Les gens qui ne peuvent pas supporter la solitude sont précisément les moins agréables des compagnons.
L'esprit humain est ainsi fait et c'est peut-être son honneur qu'il préfère une explication fausse à l'absence d'explication,
Certains faux habiles perdent leur temps et leur peine à essayer en vain de ramener leurs ennemis, au lieu de s'appuyer sur ces inimitiés mêmes pour accroître le nombre de leurs amis.
On peut aimer plusieurs fois, mais on ne fait qu'une fois la découverte énivrée de son propre cœur.
Quand une femme dit d'un homme « C'est lui le seul qui m'aime », on peut être à peu près sûr que c'est celui-là qu'elle n'aime pas.
On trouve beaucoup de femmes qui sont franches, mais on n'en trouve guère qui soient précises.
L'argent n'est jamais dépensé inutilement puisqu'il va toujours entre les mains de quelqu'un.
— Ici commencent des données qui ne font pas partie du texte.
Lemma identify_inr st st' :
  identify_account W C st = (inr tt, st') ->
  exists new_account jose st1 resp n location d_old d_new,
    subscript (acme_config C) "newAccount" = inr new_account /\
    _sign_request W C new_account (old_accountkeypath C) lookup_payload false st
      = (inr jose, st1) /\
    post_response W (sent st1) new_account jose = Some resp /\
    status_code resp = 200%Z /\
    header_getitem "Replay-Nonce" resp = inr n /\
    header_getitem "Location" resp = inr location /\
    nonce st' = Some n /\
    sent st' = sent st1 ++ [EvPost new_account jose] /\
    heap st1 !! private_acme_old_signature C = Some d_old /\
    <[private_acme_old_signature C := dict_set "kid" (JStr location) d_old]>
      (heap st1) !! private_acme_new_signature C = Some d_new /\
    heap st' =
      <[private_acme_new_signature C := dict_set "kid" (JStr location) d_new]>
        (<[private_acme_old_signature C := dict_set "kid" (JStr location) d_old]>
           (heap st1)).
Proof.
  intros H. unfold identify_account in H. unfold bind at 1, lift at 1 in H.
  destruct (subscript (acme_config C) "newAccount") as [e|new_account] eqn:Hna;
    [discriminate|].
  unfold bind at 1 in H.
  destruct (_send_signed_request W C new_account (old_accountkeypath C)
              lookup_payload st)
    as [[e|[resp body]] st2] eqn:Hsend; [discriminate|].
  apply send_inr in Hsend
    as (jose & st1 & n & Hs & Hpost & Hok & Hnonce & -> & Hh & Hn & Hsent).
  destruct st2 as [h2 n2 s2], st1 as [h1 n1 s1], C as [old new cfg lo ln];
    cbn [heap nonce sent] in *. subst h2 n2 s2.
  mrun H; try discriminate.
  apply Z.eqb_eq in Heqb.
  exists new_account, jose. eexists _, resp, n, _, _, _. mclose.
Qed.

(** Whatever it returns, the account lookup makes at most one POST, and
    it never fails on an unknown key. *)
Lemma identify_effect st r st' :
  identify_account W C st = (r, st') ->
  r <> inl (RuntimeError unknown_keypath) /\
  (posts (sent st') = posts (sent st)
   \/ exists u j, posts (sent st') = posts (sent st) ++ [EvPost u j]).
Proof.
  intros H. unfold identify_account in H. unfold bind at 1, lift at 1 in H.
  destruct (subscript (acme_config C) "newAccount") as [e|new_account] eqn:Hna.
  { injection H as <- <-. split; [|now left].
    intros [= ->]. exact (subscript_not_runtime _ _ _ Hna). }
  unfold bind at 1 in H.
  destruct (_send_signed_request W C new_account (old_accountkeypath C)
              lookup_payload st) as [r1 st2] eqn:Hsend.
  pose proof (send_not_unknown new_account lookup_payload st st2) as Hnu.
  assert (Hp : posts (sent st2) = posts (sent st)
               \/ exists u j, posts (sent st2) = posts (sent st) ++ [EvPost u j]).
  { apply send_effect in Hsend as [(e & -> & Hs)|(jose & st1 & Hs & _ & ->)].
    - left. exact (sign_request_posts _ _ _ _ _ _ _ Hs).
    - right. exists new_account, jose. rewrite posts_post.
      now rewrite (sign_request_posts _ _ _ _ _ _ _ Hs). }
  destruct r1 as [e|[resp body]].
  { injection H as <- <-. split; [|exact Hp].
    intros [= ->]. now apply Hnu in Hsend. }
  clear Hsend Hnu.
  destruct st2 as [h2 n2 s2], C as [old new cfg lo ln];
    cbn [heap nonce sent] in *.
  mrun H; mview; (split; [|exact Hp]); try discriminate;
    intros [= ->]; mabsurd.
Qed.

(** Without a nonce and without a [newNonce] endpoint, the signer of an
    outer request fails before any network call; on an identity that
    holds [jwk], with a [newAccount] endpoint, it fails on that lookup. *)
Lemma sign_protected_without_new_nonce url keypath st r st' e :
  nonce st = None ->
  subscript (acme_config C) "newNonce" = inl e ->
  sign_protected W C url keypath false st = (r, st') ->
  sent st' = sent st /\
  exists e', r = inl e' /\
    forall tmpl new_account,
      selected_identity C keypath (heap st) = Some tmpl ->
      dict_in "jwk" tmpl = true ->
      subscript (acme_config C) "newAccount" = inr new_account ->
      e' = e.
Proof.
  destruct st as [h n s], C as [old new cfg lo ln].
  cbn [heap nonce sent acme_config]. intros -> He H.
  unfold selected_identity.
  cbn [old_accountkeypath new_accountkeypath private_acme_old_signature
       private_acme_new_signature].
  mrun H; (split; [reflexivity|]); eexists; (split; [reflexivity|]);
    intros tmpl na Hsel Hjwk Hna;
    repeat match goal with
           | E : ?x = _, E' : context [?x] |- _ => rewrite E in E'
           end;
    congruence.
Qed.
(** ** Strings: [String.prototype.includes] *)

Fixpoint startsWith (s search : string) : bool :=
  match search, s with
  | EmptyString, _ => true
  | String a search', String b s' => Ascii.eqb a b && startsWith s' search'
  | String _ _, EmptyString => false
  end.

Fixpoint includes (s search : string) : bool :=
  startsWith s search
  || match s with
     | EmptyString => false
     | String _ s' => includes s' search
     end.

(** What "contains the substring" means, independently of the search. *)
Definition has_substring (s sub : string) : Prop :=
  exists pre post : string, s = pre +:+ sub +:+ post.

(** * The client: [VoiceBot] *)

Module Client.

(** [{ type: 'user' | 'bot', text }] *)
Inductive Role := user | bot.

Record Message := { type : Role; text : string }.

(** The recognition object behind [recognitionRef.current]: whether
    [start()] has been called and whether the session has begun.  The
    browser delivers [onstart] after [start()], [onresult] only inside a
    session, and [onend] closes it. *)
Inductive Recognition := RecIdle | RecStarting | RecActive.

(** The synthesizer behind [synthRef.current]; the component never has
    more than one utterance queued because [speakText] cancels first. *)
Inductive Synth := SynQuiet | SynQueued | SynSpeaking.
(** * Darian calendar arithmetic: a shallow embedding of [darian_datetime]

    The Python module [darian_datetime/__init__.py] is embedded function by
    function.  Python integers are unbounded, so they are [Z]; the integer
    operators [//] and [%] floor towards minus infinity and give a remainder
    with the sign of the divisor, which is what [Z.div] and [Z.modulo] do.
    Raised exceptions and failed [assert] statements are results of the
    error monad below. *)

From Stdlib Require Import ZArith List Bool Lia.
From Stdlib Require Import SpecFloat.
From Stdlib Require String Ascii DecimalString.
Import ListNotations.
Local Open Scope Z_scope.

(** ** Exceptions as results *)

Inductive exn : Type :=
| AssertionError
| ValueError
| OverflowError
| TypeError
| ZeroDivisionError
| RecursionError.

Inductive result (A : Type) : Type :=
| Ok (a : A)
| Raise (e : exn).

Arguments Ok {A} a.
Arguments Raise {A} e.

Definition bind {A B : Type} (c : result A) (k : A -> result B) : result B :=
  match c with
  | Ok a => k a
  | Raise e => Raise e
  end.

(** [assert b] of Python: nothing happens when [b] holds, [AssertionError]
    otherwise. *)
Definition py_assert (b : bool) : result unit :=
  if b then Ok tt else Raise AssertionError.

Declare Scope py_scope.
Delimit Scope py_scope with py.
Notation "x <- c ;; k" := (bind c (fun x => k))
  (at level 61, c at next level, right associativity) : py_scope.
Notation "' pat <- c ;; k" := (bind c (fun x => match x with pat => k end))
  (at level 61, pat pattern, c at next level, right associativity) : py_scope.
Notation "'assert' b ;; k" := (bind (py_assert b) (fun _ => k))
  (at level 61, b at next level, right associativity) : py_scope.
Local Open Scope py_scope.

(** [divmod(a, b)] on integers. *)
Definition divmod (a b : Z) : Z * Z := (a / b, a mod b).

(** [_cmp(x, y)]: [0 if x == y else 1 if x > y else -1], on an ordering. *)
Definition cmp_of (c : comparison) : Z :=
  match c with
  | Eq => 0
  | Gt => 1
  | Lt => -1
  end.

(** Lexicographic comparison of Python tuples of integers. *)
Fixpoint tuple_compare (xs ys : list Z) : comparison :=
  match xs, ys with
  | [], [] => Eq
  | [], _ :: _ => Lt
  | _ :: _, [] => Gt
  | x :: xs', y :: ys' =>
      match x ?= y with
      | Eq => tuple_compare xs' ys'
      | c => c
      end
  end.

Definition _cmp (xs ys : list Z) : Z := cmp_of (tuple_compare xs ys).

(** A bounded universal check, used to settle facts about the finitely many
    years and sols of the calendar by evaluation. *)
Fixpoint forall_range (k : nat) (lo : Z) (p : Z -> bool) : bool :=
  match k with
  | O => true
  | S k' => p lo && forall_range k' (lo + 1) p
  end.

(** ** Calendar math *)

Definition MMINYEAR : Z := 0.
Definition MMAXYEAR : Z := 9999.
Definition _MAXORDINAL : Z := 6685945.

Definition _is_leap (y : Z) : bool :=
  if y <=? 2000 then
    if y mod 1000 =? 0 then true
    else if y mod 100 =? 0 then false
    else if y mod 10 =? 0 then true
    else if y mod 2 =? 1 then true
    else false
  else if y <=? 4800 then
    if y mod 150 =? 0 then false
    else if y mod 10 =? 0 then true
    else if y mod 2 =? 1 then true
    else false
  else if y <=? 6800 then
    if y mod 200 =? 0 then false
    else if y mod 10 =? 0 then true
    else if y mod 2 =? 1 then true
    else false
  else if y <=? 8400 then
    if y mod 300 =? 0 then false
    else if y mod 10 =? 0 then true
    else if y mod 2 =? 1 then true
    else false
  else
    if y mod 600 =? 0 then false
    else if y mod 10 =? 0 then true
    else if y mod 2 =? 1 then true
    else false.

Definition _sols_before_year (y : Z) : Z :=
  let x := y - 1 in
  if y <=? 2000 then y * 669 - x / 2 + x / 10 - x / 100 + x / 1000
  else if y <=? 4800 then y * 669 - x / 2 + x / 10 - x / 150 - 5
  else if y <=? 6800 then y * 669 - x / 2 + x / 10 - x / 200 - 13
  else if y <=? 8400 then y * 669 - x / 2 + x / 10 - x / 300 - 25
  else y * 669 - x / 2 + x / 10 - x / 600 - 39.

Definition _sols_in_month (y m : Z) : result Z :=
  assert ((1 <=? m) && (m <=? 24)) ;;
  if (m =? 6) || (m =? 12) || (m =? 18) then Ok 27
  else if (m =? 24) && negb (_is_leap y) then Ok 27
  else Ok 28.

Definition _sols_before_month (month : Z) : result Z :=
  assert ((1 <=? month) && (month <=? 24)) ;;
  Ok ((month - 1) * 28 - (month - 1) / 6).

Definition _ymd2ord (year month sol : Z) : result Z :=
  assert ((1 <=? month) && (month <=? 24)) ;;
  dim <- _sols_in_month year month ;;
  assert ((1 <=? sol) && (sol <=? dim)) ;;
  sbm <- _sols_before_month month ;;
  Ok (_sols_before_year year + sbm + sol).

(** The float literal [668.59] is the IEEE-754 double
    [5880979833718047 / 2^43].  For an integer [n] below [2^53] the
    conversion of [n] to a double is exact, and Python's float [//] returns
    the floor of the exact quotient of the two doubles (the remainder it
    takes first, [fmod], is exact).  [int] of that integral float is the
    integer itself. *)
Definition float_668_59_num : Z := 5880979833718047.
Definition float_668_59_den : Z := 8796093022208.

Definition floordiv_668_59 (n : Z) : Z :=
  (n * float_668_59_den) / float_668_59_num.

Definition _ord2ymd (n : Z) : result (Z * Z * Z) :=
  let year := floordiv_668_59 n in
  let year :=
    if n <=? _sols_before_year year then year - 1
    else if n >? _sols_before_year (year + 1) then year + 1
    else year in
  let n := n - _sols_before_year year in
  let month := n / 28 + 1 in
  sbm <- _sols_before_month month ;;
  month <-
    (if n <=? sbm then Ok (month - 1)
     else if month <? 24 then
       sbm1 <- _sols_before_month (month + 1) ;;
       if n >? sbm1 then Ok (month + 1) else Ok month
     else Ok month) ;;
  sbm' <- _sols_before_month month ;;
  Ok (year, month, n - sbm').

(** The sum of [_sols_in_month(y, m)] over the months [months]. *)
Fixpoint sum_sols_in_months (y : Z) (months : list Z) : result Z :=
  match months with
  | [] => Ok 0
  | m :: rest =>
      d <- _sols_in_month y m ;;
      s <- sum_sols_in_months y rest ;;
      Ok (d + s)
  end.

Definition all_months : list Z :=
  [1; 2; 3; 4; 5; 6; 7; 8; 9; 10; 11; 12;
   13; 14; 15; 16; 17; 18; 19; 20; 21; 22; 23; 24].

(** ** Field checks *)

(** [_check_int_field] returns an [int] argument unchanged; the arguments of
    this development are integers throughout. *)
Definition _check_int_field (value : Z) : result Z := Ok value.

Definition _check_date_fields (year month sol : Z) : result (Z * Z * Z) :=
  year <- _check_int_field year ;;
  month <- _check_int_field month ;;
  sol <- _check_int_field sol ;;
  if negb ((MMINYEAR <=? year) && (year <=? MMAXYEAR)) then Raise ValueError
  else if negb ((1 <=? month) && (month <=? 24)) then Raise ValueError
  else
    dim <- _sols_in_month year month ;;
    if negb ((1 <=? sol) && (sol <=? dim)) then Raise ValueError
    else Ok (year, month, sol).

Definition _check_time_fields (hour minute second microsecond fold : Z)
  : result (Z * Z * Z * Z * Z) :=
  hour <- _check_int_field hour ;;
  minute <- _check_int_field minute ;;
  second <- _check_int_field second ;;
  microsecond <- _check_int_field microsecond ;;
  if negb ((0 <=? hour) && (hour <=? 23)) then Raise ValueError
  else if negb ((0 <=? minute) && (minute <=? 59)) then Raise ValueError
  else if negb ((0 <=? second) && (second <=? 59)) then Raise ValueError
  else if negb ((0 <=? microsecond) && (microsecond <=? 999999))
  then Raise ValueError
  else if negb ((fold =? 0) || (fold =? 1)) then Raise ValueError
  else Ok (hour, minute, second, microsecond, fold).

(** [bytes([...])]: every item must be in [range(256)]. *)
Definition bytes_of (items : list Z) : result (list Z) :=
  if forallb (fun b => (0 <=? b) && (b <? 256)) items then Ok items
  else Raise ValueError.

(** [not x] on an integer used as a truth value, as an integer again. *)
Definition py_not (x : Z) : Z := if x =? 0 then 1 else 0.

(** [_divide_and_round(a, b)]: [a / b] rounded to the nearest integer,
    halves to the even one.  [divmod] raises when [b] is zero. *)
Definition _divide_and_round (a b : Z) : result Z :=
  if b =? 0 then Raise ZeroDivisionError
  else
    let '(q, r) := divmod a b in
    let r := r * 2 in
    let greater_than_half := if b >? 0 then r >? b else r <? b in
    if greater_than_half || ((r =? b) && (q mod 2 =? 1)) then Ok (q + 1)
    else Ok q.

(** ** Text: the [%d] conversions and list subscripts [ctime] uses *)

(** [l[i]]: a negative index counts from the end; [None] stands for the
    [IndexError] of an index outside the list. *)
Definition getitem {A : Type} (l : list A) (i : Z) : option A :=
  let n := Z.of_nat (length l) in
  let i := if i <? 0 then i + n else i in
  if (0 <=? i) && (i <? n) then nth_error l (Z.to_nat i) else None.

Section Text.
Import Ascii String.
Local Open Scope string_scope.

(** The decimal digits of [abs(z)]. *)
Definition digits_of (z : Z) : string :=
  DecimalString.NilZero.string_of_uint (N.to_uint (Z.to_N (Z.abs z))).

Fixpoint repeat_char (c : ascii) (n : nat) : string :=
  match n with
  | O => ""
  | S n' => String c (repeat_char c n')
  end.

(** ["%<width>d" % z], and with [zero] set ["%0<width>d" % z]: the field
    is filled on the left, with spaces before the sign or with zeros
    after it, and is never cut. *)
Definition format_d (zero : bool) (width : nat) (z : Z) : string :=
  let sign := if (z <? 0)%Z then "-" else "" in
  let body := digits_of z in
  let missing := (width - (length sign + length body))%nat in
  if zero then sign ++ repeat_char "0" missing ++ body
  else repeat_char " " missing ++ sign ++ body.

(** ["%s" % name] for an entry of [_MONTHNAMES]. *)
Definition format_s (name : option string) : string :=
  match name with
  | Some s => s
  | None => "None"
  end.

Definition _MONTHNAMES : list (option string) :=
  None ::
  map Some
    ["Sag"; "Dha"; "Cap"; "Mak"; "Aqu"; "Kum";
     "Pis"; "Min"; "Ari"; "Mes"; "Tau"; "Ris";
     "Gem"; "Mit"; "Can"; "Kar"; "Leo"; "Sim";
     "Vir"; "Kan"; "Lib"; "Tul"; "Sco"; "Vri"]%list.

Definition _SOLNAMES : list string :=
  ["Lu"; "Ma"; "Me"; "Jo"; "Ve"; "Sa"; "So"]%list.

End Text.

(** What a method that builds text ends in: the text, the [IndexError]
    of a subscript, or one of the exceptions above. *)
Inductive text : Type :=
| Text (s : String.string)
| IndexError
| Failed (e : exn).

(** ** Numbers: [int] and [float]

    A Python [float] is an IEEE 754 binary64 value; [spec_float] with 53
    bits of precision and the exponent bound 1024 is that format, and the
    operations of [SpecFloat] round to nearest, ties to even, as the
    machine does. *)

Inductive number : Type :=
| Int (z : Z)
| Float (f : spec_float).

Definition float_add : spec_float -> spec_float -> spec_float :=
  SFadd 53 1024.
Definition float_mul : spec_float -> spec_float -> spec_float :=
  SFmul 53 1024.

(** The float of the value [m * 2^e] with the sign [s]. *)
Definition float_of_parts (s : bool) (m e : Z) : spec_float :=
  match m with
  | Zpos p => binary_round 53 1024 s p e
  | _ => S754_zero s
  end.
De quel cœur on s'armerait contre l'injustice si l'on n'était pas sûr d'avance qu'elle sera remplacée par une injustice équivalente !
Les gens qui cherchent à établir des systèmes politiques ou sociaux sans tenir compte de la psychologie essentielle de l'homme ne sont pas des esprits généreux épris de progrès, mais de véritables malfaiteurs.
Un même homme peut s'exprimer dans beaucoup de langues, il peut même penser dans plusieurs, mais sa vraie langue est celle dans laquelle il rêve.
L'indulgence même que nous témoignons à l'envieux se retourne contre nous. C'est une qualité de plus qu'il ne peut pas nous pardonner.
Les gens qui font constamment de l'ironie, même très spirituelle, sont aussi agaçants que ces chanteurs qui, avec une voix admirable, chantent pendant toute une soirée un demi-ton au-dessous.
Chaque époque dramatique a son romantisme car, à dire vrai, le romantisme, c'est la boursouflure. Notre époque a le romantisme apache.